You can also just plot a range of frequencies in the fft() output. You don't have to plot the entire output.
Bernd on 31 Oct 2012
Thanks for the help, but I don't think this solves the problem, as I don't want to do an fft for specific frequencies, but rather for the full spectrum. Only when plotting the spectrum I want to reduce the number of samples in the high frequencies.
I added an example to my questions, maybe this makes it more clear.

Wayne King on 31 Oct 2012
To make it a bit more clear: The fft results have a sampling rate of 100Hz: 100Hz, 200Hz, 300Hz,...1e8Hz When I plot the spectrum logarithmically the range between 100 and 1000Hz has 9 samples (ok) between 1000 and 10000Hz has 90 samples (ok) between 10000 and 100000Hz has 900 samples (still ok, starts getting too much) between 1e7 and 1e8Hz has 900000 samples (way too much)
You do not mean sampling rate. You mean frequency resolution. Specifically, you mean the spacing between DFT bins is 100 Hz.
Have you seen my suggestion of goertzel.m?

Dr. Seis on 31 Oct 2012
A possible workaround since you want to compute and retain ALL frequencies, but only plot a subset.
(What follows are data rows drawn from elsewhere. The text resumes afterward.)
(** Completeness: an answer [False] leaves no node of output type other
    than the start at the end of a walk within the bound. *)
Lemma bfs_complete (g : UIGraph) (Ls : list json)
  (out : list (json * list json)) (start_id : json)
  (m : nat) (q seen : list json) :
  (forall y z, linked Ls y z -> In z (successors out y)) ->
  closed Ls q seen -> plain g start_id seen ->
  bfs g out m q seen = Ok false ->
  forall n x d,
    n <= m -> in_seen x seen = true -> walk Ls n x d ->
    Py.key_eq d start_id = true \/ is_output g d = false.
Proof.
  intros Hout. revert q seen; induction m as [|k IH]; intros q seen Hc Hp.
  - intros _ n x d Hle _ Hw. inversion Hw; subst; lia.
  - destruct q as [|x0 q0].
    { intros _ n x d _ Hx Hw. apply Hp.
      refine (walk_closed Ls seen n x d _ Hw Hx).
      intros y z Hy Hl. destruct (Hc y z Hy Hl) as [H|H];
        [discriminate H | exact H]. }
    cbn [bfs]. set (q := x0 :: q0) in *.
    destruct (scan_layer g out q seen []) as [[|seen' nxt]|e] eqn:E;
      cbn [bind]; try discriminate.
    intros H.
    destruct (scan_layer_continue _ _ _ _ _ _ _ E) as (new & Hnew & -> & Hn & Hd).
    simpl in Hnew; subst nxt.
    assert (Hstep : forall y z, in_seen y seen = true -> linked Ls y z ->
                      in_seen z (rev new ++ seen) = true).
    { intros y z Hy Hl. destruct (Hc y z Hy Hl) as [Hq|Hz].
      - apply in_seen_true in Hq. destruct Hq as (nid & Hnid & Ek).
        apply (Hd nid z Hnid).
        rewrite <- (successors_key_eq out y nid Ek). now apply Hout.
      - rewrite in_seen_app, Hz. apply orb_true_r. }
    assert (Hc' : closed Ls new (rev new ++ seen)).
    { intros y z Hy Hl. rewrite in_seen_app, in_seen_rev in Hy.
      apply orb_true_iff in Hy. destruct Hy as [Hy|Hy]; [now left|].
      right. now apply (Hstep y z). }
    assert (Hp' : plain g start_id (rev new ++ seen)).
    { intros y Hy. rewrite in_seen_app, in_seen_rev in Hy.
      apply orb_true_iff in Hy. destruct Hy as [Hy|Hy]; [|now apply Hp].
      apply in_seen_true in Hy. destruct Hy as (x & Hx & Ek).
      right. rewrite (is_output_key_eq g y x Ek). exact (proj2 (Hn x Hx)). }
    intros n x d Hle Hx Hw. inversion Hw as [a b Hl | n' a b c Hl Hw']; subst.
    + apply Hp'. now apply (Hstep x d).
    + apply (IH new (rev new ++ seen) Hc' Hp' H n' b d); [lia | | exact Hw'].
      now apply (Hstep x b).
Qed.
(** The goroutine's receive: it is woken by the first termination signal
    delivered, and waits forever when there is none. *)
Lemma await_do (sigs : list Signal) :
  await (Notify [SIGTERM; SIGQUIT; SIGQUIT; SIGINT]) (make 1) sigs =
  match arrival sigs with
  | Some (sig, rest) => Woken (Some sig) rest
  | None => Starved
  end.
Proof.
  induction sigs as [ | sig rest IH ]; [ reflexivity | ].
  cbn [await arrival]. change (recv (make 1)) with (@RecvBlocks Signal).
  cbv iota. rewrite process_do.
  destruct (isTermination sig).
  - destruct rest; reflexivity.
  - exact IH.
Qed.

(* ================================================================= *)
(** ** The run in closed form *)

Section Runs.

Context {L W : Type} `{Logger L}.

Implicit Types (s : State L W) (closeable : list (Closeable W)).

Lemma replay_app (tr1 tr2 : list Event) (l : L) :
  replay (tr1 ++ tr2) l = replay tr2 (replay tr1 l).
Proof. apply fold_left_app. Qed.

(** The loop never stops early: it returns after the calls of
    [loopTrace], whatever the resources return. *)
Lemma closeLoop_run closeable : forall i s,
  closeLoop i closeable s =
  Returned tt
    (mkState (replay (loopTrace i (closeErrs closeable (world s)))
                     (loggerSt s))
             (closeWorld closeable (world s))
             (signals s)
             (trace s ++ loopTrace i (closeErrs closeable (world s)))).
Proof.
  induction closeable as [ | c rest IH ]; intros i s.
  - cbn. rewrite app_nil_r. destruct s; reflexivity.
  - cbn [closeLoop closeErrs closeWorld loopTrace].
    unfold bind at 1. cbn [callInfo].
    unfold bind at 1. unfold callClose at 1. cbn [world loggerSt signals trace].
    destruct (Close c (world s)) as [err w] eqn:Hclose. cbn [fst snd].
    unfold bind at 1.
    destruct err as [ e | ]; cbn [callError ret];
      rewrite IH; cbn [world loggerSt signals trace];
      unfold record, iterationTrace; cbn [trace];
      rewrite ?replay_app, <- ?app_assoc; reflexivity.
Qed.
Definition alwaysFails {A : Type} (n : nat) : option A := None.

(** ** retryOperation in the page's event loop

    [retryOperation] is an async function.  It is suspended while the promise
    of [operation()] is pending and during the pause between two attempts,
    and in both places the listeners of the window's events and other calls
    of [retryOperation] may run: they share [retryAttempts] and [isOnline]
    with the suspended call.  The function is cut at its two [await]s; what
    the operation gives comes with the event that settles its promise. *)

(** [Math.min(1000 * Math.pow(2, this.retryAttempts - 1), 5000)] as the
    [catch] computes it.  The counter can be 0 there, when an online event
    or a success of another call reset it while the operation was pending;
    [Math.pow(2, -1)] is 0.5. *)
Definition pauseDelay (attempts : nat) : Z :=
  match attempts with
  | O => 500
  | S _ => backoffDelay attempts
  end.

(** A suspended call of [retryOperation]: at [await operation()], or at the
    [await] of the pause. *)
Inductive RetryTask :=
| RetryAwaitOperation (context : string)
| RetryAwaitPause (context : string).

(** The page: the manager, the suspended calls, the number of invocations of
    an operation made so far, and what the finished calls returned, in the
    order in which they finished ([None] standing for [false]). *)
Record Page (A : Type) := mkPage {
  manager : NetworkManager;
  retryTasks : list RetryTask;
  invoked : nat;
  returned : list (option A)
}.

Arguments mkPage {A}.
Arguments manager {A}.
Arguments retryTasks {A}.
Arguments invoked {A}.
Arguments returned {A}.

Inductive PageEvent (A : Type) :=
| PgRetry (context : string)            (* retryOperation(operation, context) is called *)
| PgSettle (k : nat) (result : option A)
                                        (* the operation awaited by task k returns or throws *)
| PgPauseOver (k : nat)                 (* the pause of task k is over *)
| PgOnline                              (* the window's 'online' event *)
| PgOffline.                            (* the window's 'offline' event *)

Arguments PgRetry {A}.
Arguments PgSettle {A}.
Arguments PgPauseOver {A}.
Arguments PgOnline {A}.
Arguments PgOffline {A}.

Section PageLoop.

Context {A : Type}.

Definition setManager (nm : NetworkManager) (p : Page A) : Page A :=
  mkPage nm (retryTasks p) (invoked p) (returned p).

Definition setRetryTasks (t : list RetryTask) (p : Page A) : Page A :=
  mkPage (manager p) t (invoked p) (returned p).

Definition retryReturn (result : option A) (p : Page A) : Page A :=
  mkPage (manager p) (retryTasks p) (invoked p) (returned p ++ [result]).

(** From the entry of [retryOperation] to [await operation()]: the two
    guards, the increment, and the invocation of the operation. *)
Definition retryEnter (context : string) (p : Page A) : Page A :=
  let nm := manager p in
  if (maxRetries nm <=? retryAttempts nm)%nat
  then retryReturn None
         (setManager (showNotification (NoteFailedAfter context (maxRetries nm)) nm) p)
  else if negb (isOnline nm)
  then retryReturn None (setManager (showNotification NoteCannotRetryOffline nm) p)
  else
    let nm1 := setRetryAttempts (S (retryAttempts nm)) nm in
    let nm2 := showNotification
                 (NoteRetrying context (retryAttempts nm1) (maxRetries nm1)) nm1 in
    let nm3 := pageDo (OperationCalled (invoked p)) nm2 in
    mkPage nm3 (retryTasks p ++ [RetryAwaitOperation context]) (S (invoked p))
           (returned p).

(** From the settling of the operation's promise to the return, or to the
    [await] of the pause. *)
Definition retrySettled (context : string) (result : option A) (p : Page A)
  : Page A :=
  let nm := manager p in
  match result with
  | Some v =>
      retryReturn (Some v)
        (setManager (showNotification (NoteSuccessful context) (setRetryAttempts 0 nm)) p)
  | None =>
      let nm4 := pageDo (PageConsoleError "Retry attempt failed") nm in
      if (maxRetries nm4 <=? retryAttempts nm4)%nat
      then retryReturn None
             (setManager (showNotification (NoteFailedAfter context (maxRetries nm4))
                                           (notifyError context nm4)) p)
      else
        mkPage (pageDo (Waited (pauseDelay (retryAttempts nm4))) nm4)
               (retryTasks p ++ [RetryAwaitPause context]) (invoked p) (returned p)
  end.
You can try plotting a subset of your data so that you keep more low frequency points and ignore more high frequency points by:
N = 1000; % Number of samples you want to plot
f_begin = 1e2; f_end = 1e8;
log10_df = (log10(f_end)-log10(f_begin))/N;
new_f = 10 .^ (log10(f_begin) : log10_df : log10(f_end));
Then plot:
plot(new_f,interp1(OLD_Frequencies_1e2_to_1e8, OLD_Amplitudes_1e2_to_1e8, new_f)
If you don't want to interpolate, then you can either try to find the index associated with the closest matching frequency OR possibly try to take an average of the amplitude data around the matching frequency.